Reproduce the entries below exactly, but only from the line containing "Hypothesis Hmore : always_more net." to the line containing "as (res & page", inclusive.

### DATA PROVIDED
_____
Lemma calls_only_try_catch {A} (m : M A) (handler : exn -> M A) :
  calls_only P m -> (forall e, calls_only P (handler e)) ->
  calls_only P (try_catch m handler).
Proof.
  intros Hm Hh h. destruct (Hm h) as (c1 & Hsnd & HP). unfold try_catch.
  destruct (m h) as [[a | e | ] h1]; simpl in Hsnd; subst h1;
    try (exists c1; split; [ reflexivity | exact HP ]).
  destruct (Hh e (h ++ c1)%list) as (c2 & Hsnd2 & HP2).
  exists (c1 ++ c2)%list. split.
  - now rewrite Hsnd2, app_assoc.
  - apply Forall_app. now split.
Qed.

(** A request makes no call without credentials, and one call with them. *)
Lemma calls_only_request opts :
  (configured env -> P (issued_call env opts)) ->
  calls_only P (request env net opts).
Proof.
  intros HP h.
  destruct (unset (ALPACA_API_KEY env) || unset (ALPACA_SECRET_KEY env)) eqn:Hu.
  - exists []. rewrite request_unconfigured by assumption. simpl.
    now rewrite app_nil_r.
  - assert (Hc : configured env) by (apply orb_false_elim in Hu; exact Hu).
    exists [issued_call env opts]. rewrite request_configured by assumption.
    split; [ reflexivity | ]. constructor; [ now apply HP | constructor ].
Qed.

End CallsOnly.

Lemma fetcher_call_data (env : Env) (p : string) (ps : list (string * json)) :
  configured env ->
  fetcher_call env (issued_call env {| base := ALPACA_ENDPOINT env; path := p;
                                       method := None; params := Some ps |}).
Proof.
  intros Hc. unfold fetcher_call, issued_call. simpl.
  repeat split; try apply Hc.
  eexists. left. destruct (ALPACA_ENDPOINT env); reflexivity.
Qed.

Lemma fetcher_call_broker (env : Env) (p : string) (ps : list (string * json)) :
  configured env ->
  fetcher_call env (issued_call env {| base := ALPACA_BROKER_ENDPOINT env; path := p;
                                       method := None; params := Some ps |}).
Proof.
  intros Hc. unfold fetcher_call, issued_call. simpl.
  repeat split; try apply Hc.
  eexists. destruct (ALPACA_BROKER_ENDPOINT env); [ right | left ]; reflexivity.
Qed.

Lemma calls_only_bars_pages engine env net fuel :
  forall a batch tok bars,
    calls_only (fetcher_call env) (bars_pages engine env net fuel a batch tok bars).
Proof.
  induction fuel as [ | fuel IH ]; intros a batch tok bars; cbn [bars_pages].
  - apply calls_only_out_of_fuel.
  - apply calls_only_bind;
      [ apply calls_only_request, fetcher_call_data | intros resp ].
    apply calls_only_bind; [ apply calls_only_lift | intros page ].
    apply calls_only_bind; [ apply calls_only_lift | intros tok' ].
    destruct (JS.truthy_opt tok'); [ apply IH | apply calls_only_ret ].
Qed.

Lemma calls_only_bars_batches engine env net fuel a :
  forall todo bars,
    calls_only (fetcher_call env) (bars_batches engine env net fuel a todo bars).
Proof.
  induction todo as [ | batch todo IH ]; intros bars; cbn [bars_batches].
  - apply calls_only_ret.
  - apply calls_only_bind; [ apply calls_only_bars_pages | intros bars'; apply IH ].
Qed.

Lemma calls_only_news_pages engine env net fuel :
  forall a tok all,
    calls_only (fetcher_call env) (news_pages engine env net fuel a tok all).
Proof.
  induction fuel as [ | fuel IH ]; intros a tok all; cbn [news_pages].
  - apply calls_only_out_of_fuel.
  - apply calls_only_bind;
      [ apply calls_only_request, fetcher_call_data | intros resp ].
    apply calls_only_bind; [ apply calls_only_lift | intros news ].
    apply calls_only_bind; [ apply calls_only_lift | intros items ].
    apply calls_only_bind; [ apply calls_only_lift | intros tok' ].
    destruct (JS.truthy_opt tok'); [ apply IH | apply calls_only_ret ].
Qed.

(** X6. Whatever the network answers, an invocation of a fetcher only adds
    calls to the history, and every call it adds is made with both
    credentials configured and sent in the two headers, with the method
    [GET], to a URL that starts with the data base or the broker base: no
    call leaves without credentials, and none writes. *)
Theorem fetchers_only_read (engine : Engine) (env : Env) (net : Network) (fuel : nat)
  (inv : Invocation) (h : History) :
  exists calls,
    snd (run engine env net fuel inv h) = (h ++ calls)%list /\
    Forall (fetcher_call env) calls.
Proof.
  revert h. change (calls_only (fetcher_call env) (run engine env net fuel inv)).
  destruct inv as [c | a | s e | a]; simpl run;
    [ unfold getAssets | unfold getStockBars | unfold getMarketDays | unfold getNews ];
    (apply calls_only_try_catch; [ | intros err; apply calls_only_ret ]).
  - apply calls_only_bind;
      [ apply calls_only_request, fetcher_call_broker | intros data ].
    apply calls_only_bind; [ apply calls_only_lift | intros assets; apply calls_only_ret ].
  - destruct (getBatches _ _ _); [ | apply calls_only_out_of_fuel ].
    apply calls_only_bind;
      [ apply calls_only_bars_batches | intros bars; apply calls_only_ret ].
  - apply calls_only_bind;
      [ apply calls_only_request, fetcher_call_data | intros days; apply calls_only_ret ].
  - apply calls_only_bind;
      [ apply calls_only_news_pages | intros all; apply calls_only_ret ].
Qed.

(* ================================================================== *)
(** * Further properties of the fetchers *)



(** X8. When [ALPACA_BROKER_ENDPOINT] is not set, the assets fetcher sends
    its call to the data base [ALPACA_ENDPOINT] instead (the default of the
    request helper takes over), and to the text [undefined] when that is not
    set either. *)
Theorem getAssets_falls_back_to_data_base (engine : Engine) (env : Env) (net : Network)
  (assetClass : option AssetClass) (h : History) :
  configured env ->
  ALPACA_BROKER_ENDPOINT env = None ->
  exists out,
    getAssets engine env net assetClass h
    = (out,
       (h ++ [{| call_url :=
                   match ALPACA_ENDPOINT env with Some b => b | None => "undefined" end
                   ++ "/v1/assets?status=active&asset_class="
                   ++ AssetClass_text
                        (match assetClass with Some c => c | None => us_equity end);
                 call_method := "GET";
                 call_headers := [("APCA-API-KEY-ID", ALPACA_API_KEY env);
                                  ("APCA-API-SECRET-KEY", ALPACA_SECRET_KEY env)] |}])%list).
Proof.
  intros Hc Hb. unfold getAssets, try_catch, bind.
  rewrite request_configured by assumption.
  match goal with
  | |- context [ issued_call env ?o ] => set (opts := o)
  end.
  match goal with
  | |- exists out, _ = (out, (h ++ [?c])%list) => assert (Hcall : issued_call env opts = c)
  end.
  { unfold issued_call, opts. simpl. rewrite Hb.
    destruct (ALPACA_ENDPOINT env), assetClass as [ [ | ] | ]; reflexivity. }
  rewrite Hcall.
  destruct (settle _) as [data | e | ]; simpl; [ | eexists; reflexivity .. ].
  destruct (filter_tradable engine data); simpl; eexists; reflexivity.
Qed.

Lemma getAssets_falls_back_to_data_base_witness :
  exists out,
    getAssets Sample.engine
      {| ALPACA_API_KEY := Some "key"; ALPACA_SECRET_KEY := Some "secret";
         ALPACA_ENDPOINT := Some "https://api/"; ALPACA_BROKER_ENDPOINT := None |}
      (Sample.always (Sample.ok_response Sample.assets)) None []
    = (out,
       [{| call_url := "https://api//v1/assets?status=active&asset_class=us_equity";
           call_method := "GET";
           call_headers := [("APCA-API-KEY-ID", Some "key");
                            ("APCA-API-SECRET-KEY", Some "secret")] |}]).
Proof.
  apply (getAssets_falls_back_to_data_base Sample.engine
           {| ALPACA_API_KEY := Some "key"; ALPACA_SECRET_KEY := Some "secret";
              ALPACA_ENDPOINT := Some "https://api/"; ALPACA_BROKER_ENDPOINT := None |}
           (Sample.always (Sample.ok_response Sample.assets)) None []).
  - split; reflexivity.
  - reflexivity.
Defined.

Lemma filter_tradable_null_element (engine : Engine) (items : list json) :
  In JNull items ->
  filter_tradable engine (JArr items)
  = Throw (TypeError (null_property_message engine "tradable")).
Proof.
  unfold filter_tradable.
  induction items as [ | a items IH ]; intros Hin; [ contradiction | ].
  simpl. destruct (JS.get engine a "tradable") as [t | e] eqn:Hget.
  - destruct Hin as [-> | Hin]; [ discriminate | ]. now rewrite IH.
  - destruct a; simpl in Hget; try discriminate. now injection Hget as <-.
Qed.



Lemma bind_returns_inv {A B} (m : M A) (k : A -> M B) h v h' :
  bind m k h = (Returns v, h') ->
  exists a h1, m h = (Returns a, h1) /\ k a h1 = (Returns v, h').
Proof.
  unfold bind. destruct (m h) as [[a | e | ] h1]; intros H; try discriminate.
  now exists a, h1.
Qed.

(** The first batch of a list of symbols that is not empty holds its first
    2000 symbols. *)
Lemma getBatches_first_batch (symbols : list string) :
  symbols <> [] ->
  exists rest,
    getBatches (S (length symbols)) symbols 2000
    = Some (firstn 2000 symbols :: rest).
Proof.
  intros Hne.
  destruct (loop_run_batched symbols 2000 eq_refl (S (length symbols)) 0 [])
    as (todo & Hrun & Hb); [ lia | simpl; lia | ].
  change ([] ++ todo)%list with todo in Hrun.
  change (skipn (Z.to_nat 0) symbols) with symbols in Hb.
  unfold getBatches. rewrite Hrun.
  assert (Hn : (0 < Z.to_nat 2000)%nat) by lia.
  pose proof (batched_nth (Z.to_nat 2000) symbols todo Hn Hb 0) as H0.
  simpl Nat.mul in H0.
  destruct (Nat.ltb_spec 0 (length symbols)) as [ _ | Hlen ].
  - destruct todo as [ | b rest ]; [ discriminate | ].
    simpl in H0. injection H0 as ->. exists rest. reflexivity.
  - destruct symbols; [ congruence | simpl in Hlen; lia ].
Qed.





(* ------------------------------------------------------------------ *)
(** ** Pagination without end *)

Section NoPageLimit.

Variable engine : Engine.
Variable env : Env.
Variable net : Network.
Hypothesis Hc : configured env.
Hypothesis Hmore : always_more net.

Lemma request_always_more opts h :
  exists page,
    request env net opts h = (Returns page, (h ++ [issued_call env opts])%list) /\
    page <> JNull /\ JS.truthy_opt (field "next_page_token" page) = true /\
    has_news_array page.
Proof.
  destruct (Hmore h (issued_call env opts))
    as (res & page & Hnet & Hok & Hbody & Hnn & Htok & Hnews).
  exists page. repeat split; trivial. apply request_served; eauto.
Qed.

Lemma news_pages_never_end a :
  forall fuel tok all h,
    exists calls,
      news_pages engine env net fuel a tok all h = (OutOfFuel, (h ++ calls)%list) /\
      length calls = fuel.
Proof.
  induction fuel as [ | fuel IH ]; intros tok all h.
  - exists []. simpl. now rewrite app_nil_r.
  - cbn [news_pages].
    match goal with
    | |- context [ request env net ?o ] =>
        destruct (request_always_more o h) as (page & Hreq & Hnn & Htok & Hnews);
        set (opts := o) in *
    end.
    erewrite bind_returns by exact Hreq.
    rewrite !get_field by assumption. rewrite bind_lift_ok.
    rewrite (spread_news engine page Hnews), !bind_lift_ok, Htok.
    destruct (IH (field "next_page_token" page) (all ++ news_items page)%list
                (h ++ [issued_call env opts])%list) as (calls & -> & Hlen).
    exists (issued_call env opts :: calls). split.
    + now rewrite <- app_assoc.
    + simpl. now rewrite Hlen.
Qed.

Lemma bars_pages_never_end a batch :
  forall fuel tok bars h,
    exists calls,
      bars_pages engine env net fuel a batch tok bars h = (OutOfFuel, (h ++ calls)%list) /\
      length calls = fuel.
Proof.
  induction fuel as [ | fuel IH ]; intros tok bars h.
  - exists []. simpl. now rewrite app_nil_r.
  - cbn [bars_pages].
    match goal with
    | |- context [ request env net ?o ] =>
        destruct (request_always_more o h) as (page & Hreq & Hnn & Htok & Hnews);
        set (opts := o) in *
    end.
    erewrite bind_returns by exact Hreq.
    rewrite !get_field by assumption. rewrite !bind_lift_ok, Htok.
    destruct (IH (field "next_page_token" page) (Obj.assign bars (field "bars" page))
                (h ++ [issued_call env opts])%list) as (calls & -> & Hlen).
    exists (issued_call env opts :: calls). split.
    + now rewrite <- app_assoc.
    + simpl. now rewrite Hlen.
Qed.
_____
### EXERCISE RESULT
Hypothesis Hmore : always_more net.

Lemma request_always_more opts h :
  exists page,
    request env net opts h = (Returns page, (h ++ [issued_call env opts])%list) /\
    page <> JNull /\ JS.truthy_opt (field "next_page_token" page) = true /\
    has_news_array page.
Proof.
  destruct (Hmore h (issued_call env opts))
    as (res & page & Hnet & Hok & Hbody & Hnn & Htok & Hnews).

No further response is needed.